:: EXTRACTED RECORDS ::

Section Text.
Context {St : Type} `{SinkText St}.
Context (a : arch) (cbo_size : Z) (fuel : nat) (lit : string -> Z) (buffer : Z).
Context (m0 : mem) (s0 : St) (args0 : va_list) (fmt : Z) (l : list Z).
Context (PL : placed fuel lit buffer m0 s0 args0 fmt l).
(** The literals are in memory. *)
Context (LT : forall t, t ∈ literals -> holds m0 (lit t) (chars_of t)).
Context (t0 : list Z).
Abbreviation good := (PrintfSafe.good buffer m0 s0 args0).
Abbreviation seen := (PrintfSafe.seen buffer s0 args0).

(** The output went from [o] to [o ++ d], counted from [w] on; memory outside the sink is kept. *)
Definition wrote (m : mem) (s : St) (o d : list Z) (w : Z) (r : Z * bool * mem * St) : Prop :=
  let '(k, c, m', s') := r in
  good m' s' /\ 0 <= k /\ stage t0 (o ++ d) c s' m' (w + k) /\ (forall x, outside s x -> outside s' x /\ m' x = m x).

Lemma wrote_nothing m s o w c : good m s -> stage t0 o c s m w -> wrote m s o [] w (0, c, m, s).
Proof. intros G T. cbn. rewrite app_nil_r, Z.add_0_r. split_and?; auto. lia. Qed.

(** A stopped output stays stopped, whatever else was to be written. *)
Lemma stage_more o d s m w : stage t0 o false s m w -> stage t0 (o ++ d) false s m w.
Proof. intros (o' & Hp & Hh). exists o'. split; [apply prefix_app_r, Hp|exact Hh]. Qed.
Lemma stage_bound o c s m w : stage t0 o c s m w -> Z.of_nat (length o) < 2 ^ 32 -> 0 <= w < 2 ^ 32.
Proof.
  destruct c; cbn.
  - intros [_ ->]. lia.
  - intros (o' & _ & Hh) _. eapply halted_bound, Hh.
Qed.
(* ===== verification/PrintfIso.v ===== *)
(** * The printf engine writes what ISO C asks for

    [directive] is the syntax of a directive, [iso_field] the text ISO C gives it, and
    [agrees] the directives and arguments for which lib/parse_printf.c follows ISO C; the
    lemmas at the end show where it does not.  The output goes to any sink with the laws of
    [SinkText]; [vformat_to_buffer] of lib/format.c is the instance. *)

From Stdlib Require Import String Ascii.
From S2P Require Import Prelude Mem Alloc Arith Range KStdlib Ctype Convert Buffers Printf PrintfSafe PrintfText.
Import StringView MBuffer.

(** ** The reference *)

Inductive length_modifier := LNone | Lhh | Lh | Ll | Lll | Lj | Lz | Lt.
(** A width or a precision: absent, digits, or taken from the arguments. *)
Inductive amount := Absent | Given (ds : list Z) | Star.
Record directive := Directive {
  d_flags : list Z; d_width : amount; d_precision : amount; d_length : length_modifier; d_conv : Z }.
(** A format: pairs of a text without percent signs and a directive, and a last text. *)
Record format := Format { f_fields : list (list Z * directive); f_tail : list Z }.

Definition amount_chars (am : amount) : list Z :=
  match am with Absent => [] | Given ds => ds | Star => [42] end.
Definition precision_chars (am : amount) : list Z :=
  match am with Absent => [] | _ => 46 :: amount_chars am end.
Definition length_chars (lm : length_modifier) : list Z :=
  match lm with
  | LNone => [] | Lhh => [104; 104] | Lh => [104] | Ll => [108] | Lll => [108; 108]
  | Lj => [106] | Lz => [122] | Lt => [116]
  end.
Definition directive_chars (d : directive) : list Z :=
  d_flags d ++ amount_chars (d_width d) ++ precision_chars (d_precision d) ++ length_chars (d_length d) ++ [d_conv d].
Definition format_chars (f : format) : list Z :=
  concat (map (fun p => fst p ++ 37 :: directive_chars (snd p)) (f_fields f)) ++ f_tail f.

:::

YOUR INSTRUCTIONS: In the records, which lines use the word "good"? Report them.

ANSWER FOR THIS EXERCISE:
Abbreviation good := (PrintfSafe.good buffer m0 s0 args0).
  good m' s' /\ 0 <= k /\ stage t0 (o ++ d) c s' m' (w + k) /\ (forall x, outside s x -> outside s' x /\ m' x = m x).
Lemma wrote_nothing m s o w c : good m s -> stage t0 o c s m w -> wrote m s o [] w (0, c, m, s).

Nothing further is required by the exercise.